Work instruction:
For the material below, return exactly the lines starting at the one holding "[contradiction | reflexivity]." and ending at the one holding "What the editor's", counting both as part of the range.

Exercise data:
Lemma getPos_scrolled (dx dy : R) (m : PointerEvent R * DOMRect R) :
  getPos (fst (scrolled dx dy m)) (snd (scrolled dx dy m))
  = getPos (fst m) (snd m).
Proof.
  destruct m as [[cx cy | [fx fy] others] [l t]];
    unfold getPos, scrolled; simpl; f_equal; lra.
Qed.

(** X6.  A position is relative to the canvas: when the page has moved
    on the screen, so that the pointer and the canvas rectangle are both
    shifted by the same amount, a press and a move leave the same state
    as before the shift.  A touch is read at its first contact, whatever
    the other contacts are. *)
Theorem pointer_position_relative_to_canvas (dx dy : R)
  (m : PointerEvent R * DOMRect R) (s : State R Pixel) :
  startDrawing (fst (scrolled dx dy m)) (snd (scrolled dx dy m)) s
  = startDrawing (fst m) (snd m) s /\
  draw (fst (scrolled dx dy m)) (snd (scrolled dx dy m)) s
  = draw (fst m) (snd m) s /\
  forall first others rect,
    getPos (TouchEvent first others) rect
    = getPos (MouseEvent (fst first) (snd first)) rect.
Proof.
  split; [| split].
  - unfold startDrawing. now rewrite getPos_scrolled.
  - unfold draw. now rewrite getPos_scrolled.
  - intros [fx fy] others rect. reflexivity.
Qed.

End PointerPositions.

Lemma history_between_one_and_ten_witness :
  let s := run [GestureStart (MouseEvent 1 1) atOrigin; GestureEnd;
                ClickUndo; ClickUndo] session in
  hasPixels (canvas session) /\
  (1 <= length (history s) <= 10)%nat /\
  length (history (undos 9 s)) = 1%nat.
Proof.
  intros s. split; [exact session_hasPixels |].
  destruct (@history_between_one_and_ten _ _ _ _ _ (photo 400 300)
              1000 1000 []
              [GestureStart (MouseEvent 1 1) atOrigin; GestureEnd;
               ClickUndo; ClickUndo] session_hasPixels) as (H1 & H2 & _).
  split; [exact H1 | exact H2].
Defined.

Lemma undo_after_gestures_restores_canvas_witness :
  let gs := [(mouse 0 0, [mouse 3 4; mouse 6 8]); (mouse 9 9, [])] in
  let s' := undos 2 (run (gestures gs) session) in
  history (mounted : State R nat) = [] /\
  hasPixels (canvas session) /\
  isDrawing session = false /\
  (length gs <= 9)%nat /\
  history s' = history session /\
  forall px py,
    inside (width (canvas session)) (height (canvas session)) px py = true ->
    bitmap (canvas s') px py = bitmap (canvas session) px py.
Proof.
  intros gs s'.
  assert (Hn : (length gs <= 9)%nat) by (simpl; lia).
  split; [reflexivity | split; [exact session_hasPixels |]].
  split; [reflexivity | split; [exact Hn |]].
  destruct (@undo_after_gestures_restores_canvas _ _ _ _ _ (photo 400 300)
              1000 1000 (mounted : State R nat) [] gs eq_refl
              session_hasPixels eq_refl Hn)
    as (_ & _ & Hh & _ & _ & Hpx).
  split; [apply Hh; simpl; lia | exact Hpx].
Defined.

Lemma pen_stroke_accumulates_witness :
  let s' := run (gesture (mouse 0 0) [mouse 3 4; mouse 6 8]) session in
  activeTool session = PEN /\
  path (canvas s')
  = penPath (getPos (fst (mouse 0 0)) (snd (mouse 0 0)))
      (positions [mouse 3 4; mouse 6 8]).
Proof.
  intros s'. split; [reflexivity |].
  apply (proj1 (pen_stroke_accumulates (mouse 0 0) [mouse 3 4; mouse 6 8]
                  session eq_refl)).
Defined.

Lemma pen_colour_fixed_at_press_witness :
  let evs := [GestureMove (MouseEvent 3 4) atOrigin; ClickColor "#FFFF00";
              GestureMove (MouseEvent 6 8) atOrigin] in
  forallb moveOrColor evs = true /\
  activeTool session = PEN /\
  brush (canvas (run (GestureStart (MouseEvent 0 0) atOrigin :: evs) session))
  = gestureBrush "#FF0000".
Proof.
  intros evs. split; [reflexivity | split; [reflexivity |]].
  apply (proj1 (pen_colour_fixed_at_press (MouseEvent 0 0) atOrigin evs
                  session eq_refl) eq_refl).
Defined.

Lemma preview_without_snapshot_piles_up_witness :
  let s := run [ClickTool CIRCLE; GestureStart (MouseEvent 0 0) atOrigin]
             (mounted : State R nat) in
  let s' := run (previews [mouse 3 4; mouse 6 8]) s in
  history s = [] /\
  isDrawing s = true /\
  (activeTool s = CIRCLE \/ activeTool s = ARROW) /\
  history s' = [] /\
  bitmap (canvas s') 5%Z 5%Z = 2%nat.
Proof.
  intros s s'.
  split; [reflexivity | split; [reflexivity | split; [now left |]]].
  destruct (preview_without_snapshot_piles_up [mouse 3 4; mouse 6 8] s
              eq_refl eq_refl (or_introl eq_refl)) as [Hb Hh].
  split; [exact Hh |]. fold s' in Hb. rewrite Hb. reflexivity.
Defined.

(** ** The host of the editor: edits, deletions and uploads of photos *)

Module DetailModalFacts.
Import DetailModal.

Section Facts.
Variables Blob Annotation : Type.

Local Abbreviation Photo := (Photo Blob).
Local Abbreviation InspectionImage := (InspectionImage Blob Annotation).
Local Abbreviation Modal := (Modal Blob).
Local Abbreviation Database := (Database Blob Annotation).
Local Open Scope Z_scope.


Lemma filter_other_In (k x : string) (l : list string) :
  In x (filter (fun i => negb (String.eqb i k)) l) <-> In x l /\ x <> k.
Proof.
  rewrite filter_In. split; intros [H1 H2]; split; trivial.
  - intros ->. now rewrite String.eqb_refl in H2.
  - apply negb_true_iff, String.eqb_neq. exact H2.
Qed.


(** X7.  Saving an edit closes the editor and puts the edited blob on
    the edited photo, in the list and in the database; the other rows and
    the item are untouched.  The list marks the photo as annotated, but
    the row keeps its annotation data: a photo rebuilt from the row has
    the new blob and the mark the row gave it before the edit, which is
    none for a row without annotation data. *)
Theorem edit_reaches_database_but_not_its_mark (blob : Blob) (now : Z)
  (m : Modal) (db : Database) (editing : Photo) (row : InspectionImage) :
  editingPhoto m = Some editing ->
  db_images db (photo_id editing) = Some row ->
  let w' := saveEditedPhoto blob now (m, db) in
  editingPhoto (fst w') = None /\
  data (fst w') = data m /\
  map (@photo_id Blob) (photos (fst w')) = map (@photo_id Blob) (photos m) /\
  (forall p, In p (photos (fst w')) -> photo_id p = photo_id editing ->
             photo_blob p = blob /\ isAnnotated p = true) /\
  (forall p, In p (photos m) -> photo_id p <> photo_id editing ->
             In p (photos (fst w'))) /\
  (exists row',
     db_images (snd w') (photo_id editing) = Some row' /\
     photo_blob (photoOf (data (fst w')) row') = blob /\
     isAnnotated (photoOf (data (fst w')) row')
     = isAnnotated (photoOf (data m) row) /\
     (annotationData row = None ->
      isAnnotated (photoOf (data (fst w')) row') = false) /\
     photo_type (photoOf (data (fst w')) row')
     = photo_type (photoOf (data m) row)) /\
  (forall k, k <> photo_id editing ->
             db_images (snd w') k = db_images db k) /\
  db_items (snd w') = db_items db.
Proof.
  intros He Hrow w'. unfold w', saveEditedPhoto. rewrite He. simpl.
  split; [reflexivity |]. split; [reflexivity |].
  split.
  { rewrite map_map. apply map_ext. intros p.
    now destruct (String.eqb (photo_id p) (photo_id editing)). }
  split.
  { intros p Hp Hid. apply in_map_iff in Hp as [q [Hq _]].
    destruct (String.eqb_spec (photo_id q) (photo_id editing)) as [E | E].
    - subst p. simpl. auto.
    - subst p. contradiction. }
  split.
  { intros p Hp Hid. apply in_map_iff. exists p. split; [| exact Hp].
    destruct (String.eqb_spec (photo_id p) (photo_id editing));
      [contradiction | reflexivity]. }
  split.
  { unfold table_update. rewrite String.eqb_refl, Hrow. simpl.
    eexists. split; [reflexivity |]. simpl.
    split; [reflexivity |]. split; [reflexivity |].
    split; [intros ->; reflexivity | reflexivity]. }
  split; [| reflexivity].
  intros k Hk. unfold table_update.
  now destruct (String.eqb_spec k (photo_id editing)).
Qed.

(** X8.  What the editor's save button does to the modal.  With a
    payload the modal stores exactly that payload on the photo being
    edited and closes the editor; without one the modal, its photos and
    the database stay as they are and the editor stays open.  Cancelling
    closes the editor and changes nothing else. *)
Theorem editor_save_reaches_modal {num Pixel : Type}
  {NumOps : JSNumber num} {RasterOps : Raster num Pixel Blob}
  (s : State num Pixel) (now : Z) (m : Modal) (db : Database)
  (editing : Photo) :
  editingPhoto m = Some editing ->
  let w' := deliver (handleSave s) now (m, db) in
  (toBlob "image/jpeg" (#85 / #100)%js (canvas s) = None ->
   w' = (m, db) /\ editingPhoto (fst w') = Some editing) /\
  (forall blob,
     toBlob "image/jpeg" (#85 / #100)%js (canvas s) = Some blob ->
     w' = saveEditedPhoto blob now (m, db) /\
     editingPhoto (fst w') = None /\
     forall p, In p (photos (fst w')) -> photo_id p = photo_id editing ->
               photo_blob p = blob) /\
  deliver [onCancel] now (m, db)
  = (setEditingPhoto None m, db).
Proof.
  intros He w'. unfold w', handleSave.
  split; [| split].
  - intros ->. simpl. auto.
  - intros blob ->. simpl. split; [reflexivity |].
    unfold saveEditedPhoto. rewrite He. simpl. split; [reflexivity |].
    intros p Hp Hid. apply in_map_iff in Hp as [q [Hq _]].
    destruct (String.eqb_spec (photo_id q) (photo_id editing)) as [E | E].
    + now subst p.
    + subst p. contradiction.
  - reflexivity.
Qed.

(** X9.  Deleting a photo leaves no reference to its id in the photo
    list, in the item's defect and record lists, or in the image table,
    and the item row of the database gets the same two lists as the
    item.  Every other photo, id and row stays, in its place; the source
    images of the item are not looked at. *)
Theorem delete_removes_every_reference (photoId : string) (now1 now2 : Z)
  (m : Modal) (db : Database) :
  let w' := handleDeletePhoto photoId now1 now2 (m, db) in
  (forall p, In p (photos (fst w')) <->
             In p (photos m) /\ photo_id p <> photoId) /\
  (forall i, In i (images (data (fst w'))) <->
             In i (images (data m)) /\ i <> photoId) /\
  (forall i, In i (recordImages (data (fst w'))) <->
             In i (recordImages (data m)) /\ i <> photoId) /\
  sourceImages (data (fst w')) = sourceImages (data m) /\
  db_images (snd w') photoId = None /\
  (forall k, k <> photoId -> db_images (snd w') k = db_images db k) /\
  (forall stored, db_items db (id (data m)) = Some stored ->
     exists stored',
       db_items (snd w') (id (data m)) = Some stored' /\
       images stored' = images (data (fst w')) /\
       recordImages stored' = recordImages (data (fst w')) /\
       updatedAt stored' = now2).
Proof.
  intros w'. unfold w', handleDeletePhoto. simpl.
  destruct (data m) as [a b t st d im ri si sty stx so up] eqn:Ed. simpl.
  split.
  { intros p. rewrite filter_In. split; intros [H1 H2]; split; trivial.
    - intros E. rewrite E, String.eqb_refl in H2. discriminate.
    - apply negb_true_iff, String.eqb_neq. exact H2. }
  split; [intros i; apply filter_other_In |].
  split; [intros i; apply filter_other_In |].
  split; [reflexivity |].
  split; [unfold table_delete; now rewrite String.eqb_refl |].
  split.
  { intros k Hk. unfold table_delete.
    now destruct (String.eqb_spec k photoId). }
  intros stored Hs. unfold table_update. rewrite String.eqb_refl, Hs.
  simpl. eexists. split; [reflexivity |].
  destruct stored. simpl. auto.
Qed.



End Facts.

End DetailModalFacts.

Lemma edit_reaches_database_but_not_its_mark_witness :
  let w' := DetailModal.saveEditedPhoto (400, 300)%Z 9
              (exampleModal, exampleDatabase) in
  DetailModal.editingPhoto exampleModal
  = Some (DetailModal.photoOf exampleItem exampleRow) /\
  DetailModal.db_images exampleDatabase "p1"%string = Some exampleRow /\
  DetailModal.editingPhoto (fst w') = None /\
  exists row',
    DetailModal.db_images (snd w') "p1"%string = Some row' /\
    DetailModal.photo_blob (DetailModal.photoOf (DetailModal.data (fst w')) row')
    = (400, 300)%Z /\
    DetailModal.isAnnotated
      (DetailModal.photoOf (DetailModal.data (fst w')) row') = false.
Proof.
  intros w'. split; [reflexivity | split; [reflexivity |]].
  destruct (DetailModalFacts.edit_reaches_database_but_not_its_mark
              (400, 300)%Z 9 exampleModal exampleDatabase
              (editing := DetailModal.photoOf exampleItem exampleRow)
              (row := exampleRow) eq_refl eq_refl)
    as (H1 & _ & _ & _ & _ & (row' & R1 & R2 & _ & R4 & _) & _).
  split; [exact H1 |]. exists row'.
  split; [exact R1 | split; [exact R2 | exact (R4 eq_refl)]].
Defined.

Answer to this task:
      [contradiction | reflexivity]. }
  split.
  { unfold table_update. rewrite String.eqb_refl, Hrow. simpl.
    eexists. split; [reflexivity |]. simpl.
    split; [reflexivity |]. split; [reflexivity |].
    split; [intros ->; reflexivity | reflexivity]. }
  split; [| reflexivity].
  intros k Hk. unfold table_update.
  now destruct (String.eqb_spec k (photo_id editing)).
Qed.

(** X8.  What the editor's save button does to the modal.  With a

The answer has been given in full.